> _What to produce_:
From the line bearing "mod_disk (set_desc i0" down to the final line of the records below, give every line again exactly and add nothing.

> _Supplied material_:

(* ===== verification/Virtio.v ===== *)
(** The virtio disk driver (kernel/dev/disk.c): descriptors, the available and the
    used ring, and the protocol between the tasks that wait for a transfer, the
    interrupt handler and the device.

    A pointer in a descriptor is the object it points to.  A call of
    [virtio_disk_rw] that waits returns where it is ([inl]); the code behind the
    [sleep] is a definition of its own.  The device is a parameter: [VirtioDevice]
    states what the virtio specification says of a device that serves requests
    without error. *)
From S2P Require Import Prelude Bytes Machine BlockIO.

Definition NUM : nat := 8.
#[global] Arguments NUM : simpl never.
Definition VRING_DESC_F_NEXT : Z := 1.
Definition VRING_DESC_F_WRITE : Z := 2.
Definition VIRTIO_BLK_T_IN : Z := 0.
Definition VIRTIO_BLK_T_OUT : Z := 1.

(** What an address in a descriptor points to: [&disk.ops[i]], [b->data] or
    [&disk.info[i].status]. *)
Inductive daddr := A_null | A_op (i : nat) | A_data (b : nat) | A_status (i : nat).
Record virtq_desc := MkDesc { d_addr : daddr; d_len : Z; d_flags : Z; d_next : nat }.
Definition desc0 : virtq_desc := MkDesc A_null 0 0 0.
Record virtio_blk_req := MkOp { op_type : Z; op_reserved : Z; op_sector : Z }.
Record virtq := MkRing { r_idx : Z; r_ring : list nat }.
(** The registers of the device the driver uses in a transfer: whether a store to
    [VIRTIO_MMIO_QUEUE_NOTIFY] waits to be seen, and [VIRTIO_MMIO_INTERRUPT_STATUS]. *)
Record mmio := MkMmio { mm_notified : bool; mm_status : Z }.

(** [struct disk]; the lock is [L_vdisk].  [v_info] pairs [b] and [status]. *)
Record vdisk := MkVdisk {
  v_desc : list virtq_desc;
  v_avail : virtq;
  v_used : virtq;
  v_free : list bool;
  v_used_idx : Z;
  v_info : list (option nat * Z);
  v_ops : list virtio_blk_req;
  v_mmio : mmio;
}.
(** The fields of [struct buf] the driver uses. *)
Record vbuf := MkVbuf { vb_blockno : Z; vb_disk : bool; vb_data : list Z }.
Definition set_vb_disk (v : bool) (b : vbuf) : vbuf := MkVbuf (vb_blockno b) v (vb_data b).

Definition vst : Type := mach * (vdisk * list vbuf).
Definition onv {A} (m : M mach A) : M vst A := onm m.
Definition set_desc (i : nat) (d : virtq_desc) (v : vdisk) : vdisk :=
  MkVdisk (<[i := d]> (v_desc v)) (v_avail v) (v_used v) (v_free v) (v_used_idx v) (v_info v) (v_ops v) (v_mmio v).
Definition set_free (i : nat) (b : bool) (v : vdisk) : vdisk :=
  MkVdisk (v_desc v) (v_avail v) (v_used v) (<[i := b]> (v_free v)) (v_used_idx v) (v_info v) (v_ops v) (v_mmio v).
Definition set_avail (r : virtq) (v : vdisk) : vdisk :=
  MkVdisk (v_desc v) r (v_used v) (v_free v) (v_used_idx v) (v_info v) (v_ops v) (v_mmio v).
Definition set_used (r : virtq) (v : vdisk) : vdisk :=
  MkVdisk (v_desc v) (v_avail v) r (v_free v) (v_used_idx v) (v_info v) (v_ops v) (v_mmio v).
Definition set_used_idx (z : Z) (v : vdisk) : vdisk :=
  MkVdisk (v_desc v) (v_avail v) (v_used v) (v_free v) z (v_info v) (v_ops v) (v_mmio v).
Definition set_info (i : nat) (x : option nat * Z) (v : vdisk) : vdisk :=
  MkVdisk (v_desc v) (v_avail v) (v_used v) (v_free v) (v_used_idx v) (<[i := x]> (v_info v)) (v_ops v) (v_mmio v).
Definition set_op (i : nat) (o : virtio_blk_req) (v : vdisk) : vdisk :=
  MkVdisk (v_desc v) (v_avail v) (v_used v) (v_free v) (v_used_idx v) (v_info v) (<[i := o]> (v_ops v)) (v_mmio v).
Definition set_mmio (r : mmio) (v : vdisk) : vdisk :=
  MkVdisk (v_desc v) (v_avail v) (v_used v) (v_free v) (v_used_idx v) (v_info v) (v_ops v) r.
Definition mod_disk (f : vdisk → vdisk) : M vst unit := modify (λ s, (s.1, (f s.2.1, s.2.2))).
Definition mod_buf (b : nat) (f : vbuf → vbuf) : M vst unit :=
  let! _ := deref (λ s : vst, s.2.2 !! b) in modify (λ s, (s.1, (s.2.1, alter f b s.2.2))).

(** A store to [VIRTIO_MMIO_QUEUE_NOTIFY], a load of [VIRTIO_MMIO_INTERRUPT_STATUS] and a
    store to [VIRTIO_MMIO_INTERRUPT_ACK], which clears the bits stored (section 4.2.2 of the
    specification). *)
Definition queue_notify : M vst unit := mod_disk (λ v, set_mmio (MkMmio true (mm_status (v_mmio v))) v).
Definition interrupt_status : M vst Z := gets (λ s : vst, mm_status (v_mmio s.2.1)).
Definition interrupt_ack (bits : Z) : M vst unit :=
  mod_disk (λ v, set_mmio (MkMmio (mm_notified (v_mmio v)) (Z.ldiff (mm_status (v_mmio v)) bits)) v).

(** ** The descriptors *)

(** [for (int i = NUM - n; i < NUM; i++)]; [None] is -1. *)
Fixpoint desc_loop (n : nat) : M vst (option nat) :=
  match n with
  | O => ret None
  | S n' =>
    let! f := deref (λ s : vst, v_free s.2.1 !! (NUM - n)%nat) in
    if (f : bool) then mod_disk (set_free (NUM - n) false) ;; ret (Some (NUM - n)%nat)
    else desc_loop n'
  end.
Definition alloc_desc : M vst (option nat) := desc_loop NUM.

Definition free_desc (i : nat) : M vst unit :=
  if (NUM <=? i)%nat then panic "free_desc: i>NUM" else
  let! f := deref (λ s : vst, v_free s.2.1 !! i) in
  if (f : bool) then panic "free_desc: disk.free[i]" else
  mod_disk (set_desc i desc0) ;;
  mod_disk (set_free i true) ;;
  onv (wakeup ChDiskFree).

(** [while (1)]; a descriptor is freed at most once, so [NUM + 1] rounds are enough. *)
Fixpoint chain_loop (fuel : nat) (i : nat) : M vst unit :=
  match fuel with
  | O => λ s, Spin s
  | S fuel =>
    let! d := deref (λ s : vst, v_desc s.2.1 !! i) in
    free_desc i ;;
    if negb (Z.land (d_flags d) VRING_DESC_F_NEXT =? 0) then chain_loop fuel (d_next d) else ret tt
  end.
Definition free_chain (i : nat) : M vst unit := chain_loop (S NUM) i.

Fixpoint free_descs (l : list nat) : M vst unit :=
  match l with [] => ret tt | i :: l => free_desc i ;; free_descs l end.
(** [for (int i = 3 - n; i < 3; i++)] with the descriptors [idx] taken so far; [None]
    is -1. *)
Fixpoint alloc_n (n : nat) (idx : list nat) : M vst (option (list nat)) :=
  match n with
  | O => ret (Some idx)
  | S n' =>
    let! r := alloc_desc in
    match r with
    | Some i => alloc_n n' (idx ++ [i])
    | None => free_descs idx ;; ret None
    end
  end.
Definition alloc3_desc : M vst (option (list nat)) := alloc_n 3 [].

(** ** Transfers *)

Definition sector_of (blockno : Z) : Z := u32 (blockno * (Z.of_nat BSIZE / 512)).

(** The part of [virtio_disk_rw] from the command header to the notification. *)
Definition submit (b : nat) (write : bool) (sector : Z) (i0 i1 i2 : nat) : M vst unit :=
  mod_disk (set_op i0 (MkOp (if write then VIRTIO_BLK_T_OUT else VIRTIO_BLK_T_IN) 0 sector)) ;;
  mod_disk (set_desc i0 (MkDesc (A_op i0) 16 VRING_DESC_F_NEXT i1)) ;;
  mod_disk (set_desc i1 (MkDesc (A_data b) (Z.of_nat BSIZE)
    (Z.lor (if write then 0 else VRING_DESC_F_WRITE) VRING_DESC_F_NEXT) i2)) ;;
  let! inf := deref (λ s : vst, v_info s.2.1 !! i0) in
  mod_disk (set_info i0 (inf.1, 255)) ;;
  mod_disk (set_desc i2 (MkDesc (A_status i0) 1 VRING_DESC_F_WRITE 0)) ;;
  mod_buf b (set_vb_disk true) ;;
  mod_disk (set_info i0 (Some b, 255)) ;;
  mod_disk (λ v, set_avail (MkRing (r_idx (v_avail v))
    (<[Z.to_nat (r_idx (v_avail v) mod Z.of_nat NUM) := i0]> (r_ring (v_avail v)))) v) ;;
  mod_disk (λ v, set_avail (MkRing (u16 (r_idx (v_avail v) + 1)) (r_ring (v_avail v))) v) ;;
  queue_notify.

(** Where a call waits: for descriptors, or for the device with [idx[0]]. *)
Inductive rw_wait := WaitFree | WaitDone (i0 : nat).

> _Result of the exercise_:
  mod_disk (set_desc i0 (MkDesc (A_op i0) 16 VRING_DESC_F_NEXT i1)) ;;
  mod_disk (set_desc i1 (MkDesc (A_data b) (Z.of_nat BSIZE)
    (Z.lor (if write then 0 else VRING_DESC_F_WRITE) VRING_DESC_F_NEXT) i2)) ;;
  let! inf := deref (λ s : vst, v_info s.2.1 !! i0) in
  mod_disk (set_info i0 (inf.1, 255)) ;;
  mod_disk (set_desc i2 (MkDesc (A_status i0) 1 VRING_DESC_F_WRITE 0)) ;;
  mod_buf b (set_vb_disk true) ;;
  mod_disk (set_info i0 (Some b, 255)) ;;
  mod_disk (λ v, set_avail (MkRing (r_idx (v_avail v))
    (<[Z.to_nat (r_idx (v_avail v) mod Z.of_nat NUM) := i0]> (r_ring (v_avail v)))) v) ;;
  mod_disk (λ v, set_avail (MkRing (u16 (r_idx (v_avail v) + 1)) (r_ring (v_avail v))) v) ;;
  queue_notify.

(** Where a call waits: for descriptors, or for the device with [idx[0]]. *)
Inductive rw_wait := WaitFree | WaitDone (i0 : nat).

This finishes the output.